#### Supplied data

(* ===== verification/AccountWitnesses.v ===== *)
(** * Accounts: concrete inputs and two attacks

    A cryptography that is enough to evaluate the routes: a hash that shows its
    password, tokens that are the encoded claims. *)

From stdpp Require Import pretty.
From S2P Require Import Prelude Rounding PyNum Money Models Slots Config RateLimit TelemetryStore.
From S2P Require Import World Hoare PyString PyJson Auth Wallet Caps Pricing Lifecycle Ownership.
From S2P Require Import Accounts AccountClosure AccountSafety SignIn SessionStart Witnesses.

#[local] Existing Instance default_config.

Definition plain_encode (c : claims) : string := pretty (Z.pos (encode (sub c, tv c, exp c))).
Definition plain_decode (now : Z) (token : string) : option token_payload :=
  n ← int_of_str token;
  '(s, v, e) ← @decode (string * Z * Z) _ _ (Z.to_pos n);
  if now <? e then Some (mkpayload (Some s) (Some v)) else None.

#[local] Instance plain_crypto : Crypto := {|
  bcrypt_hashpw := λ password _, Some ("#" +:+ password);
  bcrypt_checkpw := λ password h, Some (String.eqb h ("#" +:+ password));
  sha256_hexdigest := id;
  jwt_encode := plain_encode;
  jwt_decode := plain_decode |}.

Lemma plain_decode_encode now c :
  plain_decode now (plain_encode c) =
  if now <? exp c then Some (mkpayload (Some (sub c)) (Some (tv c))) else None.
Proof.
  unfold plain_decode, plain_encode. rewrite int_of_str_pretty by lia. simpl.
  by rewrite decode_encode.
Qed.

#[local] Instance plain_laws : CryptoLaws.
Proof.
  split.
  - intros password salt h [= <-]. simpl. by rewrite String.eqb_refl.
  - intros now c. simpl. rewrite plain_decode_encode. destruct (now <? exp c); auto.
  - intros now c Hl. simpl. rewrite plain_decode_encode. unfold seconds in Hl.
    by rewrite (proj2 (Z.ltb_lt _ _)) by lia.
Qed.

Definition holder : User.t := site_driver <| User.hashed_password := "#correct horse" |>.
Definition reset_row : PasswordResetToken.t := PasswordResetToken.mk 1 "link" (minutes 30) None.
Definition houses : db :=
  site <| users := {[1 := holder]} |> <| reset_tokens := {[9 := reset_row]} |>.

Lemma houses_accounts : accounts_ok houses.
Proof.
  split; simpl; intros; site_rows; try done; try lia.
  - rewrite lookup_singleton_ne; [done | lia].
  - destruct k; simpl in *; [rewrite lookup_singleton_ne; [done | lia] | by apply lookup_empty].
  - destruct k; simpl in *; site_rows; done.
Qed.

Lemma houses_ok : db_ok houses.
Proof.
  split; [split; [split|..]|..]; simpl; intros; site_rows; try done.
  rewrite lookup_singleton_ne; [done | lia].
Qed.

Lemma houses_sound : sound (world_of houses).
Proof. split; [done | apply houses_accounts | apply houses_ok]. Qed.

Definition bearer : string := issued 1 holder 0.

Lemma bearer_out : handed_out 1 bearer houses.
Proof. split; [by eexists|]. by exists DRIVER, "d@example.org"%string, 0, 0. Qed.

Lemma revocation_final_witness :
  refused bearer (seconds 5) (served (Logout bearer 0) (world_of houses)).
Proof.
  apply (revocation_final 1 bearer (seconds 5) (Logout bearer 0) (world_of houses) (world_of houses)).
  - apply houses_sound.
  - apply bearer_out.
  - constructor.
  - exists holder. vm_compute. reflexivity.
  - vm_compute. reflexivity.
  - constructor.
Defined.

(** From nothing: an account is registered, its email verified, its password
    reset, and it is closed. *)
Definition life : list request := [
  Register "New@example.org" "a password" "N" "" "vtok" 0; VerifyEmail "vtok" (seconds 60);
  ForgotPassword "new@example.org" "rtok" (seconds 70) 0; ResetPassword "rtok" "another password" "" (seconds 80);
  DeleteAccount (create_access_token 1 DRIVER "new@example.org" 2 (seconds 80)) "DELETE MY ACCOUNT"
    (Some "another password"%string) "unguessable" "" (seconds 90)].

Lemma requests_sound_witness :
  let w := serve_all life (world_of empty_db) in
  sound w ∧ grown empty_db (cur w) ∧ User.email <$> users (cur w) !! 1 = Some (tombstone_email 1).
Proof.
  cbv zeta. assert (H0 : sound (world_of empty_db)).
  { split; [done|..]; repeat split; simpl; intros; try destruct k; simplify_map_eq; done. }
  destruct (requests_sound life (world_of empty_db) H0) as [Hs Hg].
  split; [exact Hs|]. split; [exact Hg|]. vm_compute. reflexivity.
Defined.

Lemma login_correct_witness :
  is_ok (login " D@Example.org" "correct horse" 0 0 (world_of houses)).1 = true ∧
  (run_request (login " D@Example.org" "wrong" 0 0) (world_of houses)).1 =
    Raise (HTTPException 401 "Invalid email or password.").
Proof.
  split; [vm_compute; reflexivity|].
  pose proof (login_correct " D@Example.org" "wrong" 0 0 (world_of houses) houses_sound) as H.
  assert (Ha : account_of (normalize_email " D@Example.org") houses = Some (1, holder))
    by (vm_compute; reflexivity).
  cbv zeta in H. simpl cur in H. rewrite Ha in H. destruct (run_request _ _) as [out w'].
  destruct H as (_ & H & _). exact H.
Defined.

Lemma reset_password_once_witness :
  let '(out, w') := run_request (reset_password "link" "a new password" "" 0) (world_of houses) in
  out = Ok tt ∧ is_400 (run_request (reset_password "link" "another one" "" 1) w').1.
Proof.
  pose proof (reset_password_once "link" "a new password" "" 0 (world_of houses) houses_sound) as H.
  assert (Hout : (run_request (reset_password "link" "a new password" "" 0) (world_of houses)).1 = Ok tt)
    by (vm_compute; reflexivity).
  destruct (run_request _ _) as [out w']. simpl in Hout. subst out. split; [done|].
  destruct H as (i & t & h & _ & _ & _ & _ & _ & _ & H). apply H.
Defined.

Lemma link_requests_blind_witness :
  let '(out, w') := run_request (forgot_password "nobody@example.org" "t" 0 0) (world_of houses) in
  let '(out2, w2) := run_request (forgot_password "d@example.org" "t" 0 0) (world_of houses) in
  out = out2 ∧ out = Ok tt.
Proof.
  assert (Hf : fresh_token Reset "t" houses ∧ fresh_token Verification "t" houses).
  { split; intros i t Ht; simpl in Ht; site_rows; done. }
  destruct (link_requests_blind "nobody@example.org" "t" 0 0 (world_of houses) houses_sound
    (proj1 Hf) (proj2 Hf)) as [H1 _].
  destruct (link_requests_blind "d@example.org" "t" 0 0 (world_of houses) houses_sound
    (proj1 Hf) (proj2 Hf)) as [H2 _].
  destruct (run_request (forgot_password "nobody@example.org" "t" 0 0) _) as [out w'].
  destruct (run_request (forgot_password "d@example.org" "t" 0 0) _) as [out2 w2].
  destruct H1 as [-> _], H2 as [-> _]. split; vm_compute; reflexivity.
Defined.

(** The driver signs in with Google for the first time. *)
Definition identity : google_claims := mkgoogle true (Some "D@example.org") (Some "g-42") None.
Definition callback : M google_response :=
  google_callback true (Some "state") (Some "state") (Some "code") (Some (Some "jwt"))
    (λ _, Some identity) "unguessable" "" "nonce" "exchange code" 0 0.

Lemma google_callback_correct_witness :
  ∃ uid u w', run_request callback (world_of houses) = (Ok (GoogleRedirect "exchange code" "nonce"), w') ∧
    users (com w') !! uid = Some u ∧
    google_owner "d@example.org" "g-42" "unguessable" uid (world_of houses) u.
Proof.
  pose proof (google_callback_correct true (Some "state") (Some "state") (Some "code") (Some (Some "jwt"))
    (λ _, Some identity) "unguessable" "" "nonce" "exchange code" 0 0 (world_of houses) houses_sound)%string as H.
  fold callback in H. unfold callback in *.
  destruct (run_request _ _) as [out w'] eqn:Hrun.
  assert (Hout : (out, w').1 = Ok (GoogleRedirect "exchange code" "nonce")) by (rewrite <- Hrun; vm_compute; reflexivity).
  simpl in Hout. subst out. destruct H as (_ & _ & state & id_token & claims & email & sub & uid & u & _ & _ & _ & Hc & _ & He & Hs & Hu & _ & Hown & _).
  injection Hc as <-. unfold given_is in He, Hs. simpl in He, Hs. injection He as <-. injection Hs as <-.
  exists uid, u, w'. split; [done|]. split; [done|]. exact Hown.
Defined.

Lemma close_account_correct_witness :
  let '(out, w') := run_request
    (delete_my_account bearer " DELETE MY ACCOUNT " (Some "correct horse") "unguessable" "" 0) (world_of houses) in
  out = Ok 10000 ∧ nothing_personal 1 (com w') ∧ db_ok (com w').
Proof.
  pose proof (close_account_correct bearer " DELETE MY ACCOUNT " (Some "correct horse"%string) "unguessable" "" 0
    (world_of houses) eq_refl houses_accounts houses_ok) as H.
  destruct (run_request _ _) as [out w'] eqn:Hrun.
  assert (Hout : (out, w').1 = Ok 10000) by (rewrite <- Hrun; vm_compute; reflexivity).
  simpl in Hout. subst out. destruct H as (uid & u & h & Hmay & Hf & _ & _ & _ & _ & Hnp & _ & _ & _ & Hok).
  assert (uid = 1) as ->.
  { destruct Hmay as (_ & Hu & _). simpl in Hu. by site_rows. }
  split; [reflexivity|]. split; [exact Hnp | exact Hok].
Defined.

(** The first link with Google writes an epoch that it counted before other
    requests ran: two logouts in between, and the token that the second one ended
    works again. *)
Theorem link_revives_token :
  let w0 := world_of houses in
  let token := create_access_token 1 DRIVER "d@example.org" 1 (seconds 2) in
  let w2 := served (Logout token (seconds 3)) (served (Logout bearer (seconds 1)) w0) in
  let w3 := (run_request (link_store 1 holder "google-1" "unguessable" "") w2).2 in
  users (cur w0) !! 1 = Some holder ∧ refused token (seconds 4) w2 ∧
  is_ok (run_request (get_current_user token (seconds 4)) w3).1 = true.
Proof.
  cbv zeta. split; [vm_compute; reflexivity|]. split; [|vm_compute; reflexivity].
  eexists. vm_compute. reflexivity.
Qed.

(** ** An account registered by somebody else

    The owner of an email who follows the link of a registration that was not
    theirs makes the account usable with the password of whoever registered. *)

Definition strangers_registration : request :=
  Register "Victim@example.org" "stranger's password" "V" "" "vtok" 0.

Lemma verified_with_strangers_password :
  let w1 := served strangers_registration (world_of houses) in
  let w2 := served (VerifyEmail "vtok" (seconds 60)) w1 in
  (login "victim@example.org" "stranger's password" 0 0 w1).1 =
    Raise (HTTPException 403 "Please verify your email address.") ∧
  is_ok (login "victim@example.org" "stranger's password" (seconds 90) 0 w2).1 = true.
Proof. split; vm_compute; reflexivity. Qed.

(** With Google instead of the link the stranger is locked out. *)
Lemma google_evicts_stranger :
  let w1 := served strangers_registration (world_of houses) in
  let claims := mkgoogle true (Some "victim@example.org") (Some "g-7") None in
  let w2 := served (GoogleCallback true (Some "s") (Some "s") (Some "c") (Some (Some "jwt")) (λ _, Some claims)
    "unguessable" "" "n" "x" 0 0)%string w1 in
  (login "victim@example.org" "stranger's password" (seconds 90) 0 w2).1 =
    Raise (HTTPException 401 "Invalid email or password.").
Proof. vm_compute. reflexivity. Qed.

(** ** A charge started while its driver's account is being closed

    [assert_closable] looks before the row lock and is not repeated under it: a
    start that commits in between keeps running on an empty wallet. *)
Lemma closure_race :
  (assert_closable 1 site_driver (world_of site)).1 = Ok tt ∧
  (λ r, (r.1, balance (com r.2) 1, held (com r.2) 1))
    (run_request (close_locked 1 "unguessable" "" 0) (world_of site_charging)) = (Ok 10000, 0, 10000).
Proof. split; vm_compute; reflexivity. Qed.

(** ** Passwords of at most 72 characters, cut at 72 bytes *)

Definition two_byte (low : Z) : string :=
  String (Ascii.ascii_of_nat 195) (String (Ascii.ascii_of_nat (Z.to_nat low)) EmptyString).
Definition accented (n : nat) (last : string) : string := Nat.iter n (String.append (two_byte 169)) last.

Lemma different_passwords_verify :
  accented 36 (two_byte 169) ≠ accented 36 (two_byte 168) ∧
  verify_password (accented 36 (two_byte 168)) ("#" +:+ password_bytes (accented 36 (two_byte 169))) = true.
Proof. split; [discriminate | vm_compute; reflexivity]. Qed.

########

* **Task requirements**
There is a run of lines above from the one with "- intros now c Hl." to the one with "site <| users"; print exactly that run, both ends included, and nothing else.

* **Your response**
  - intros now c Hl. simpl. rewrite plain_decode_encode. unfold seconds in Hl.
    by rewrite (proj2 (Z.ltb_lt _ _)) by lia.
Qed.

Definition holder : User.t := site_driver <| User.hashed_password := "#correct horse" |>.
Definition reset_row : PasswordResetToken.t := PasswordResetToken.mk 1 "link" (minutes 30) None.
Definition houses : db :=
  site <| users := {[1 := holder]} |> <| reset_tokens := {[9 := reset_row]} |>.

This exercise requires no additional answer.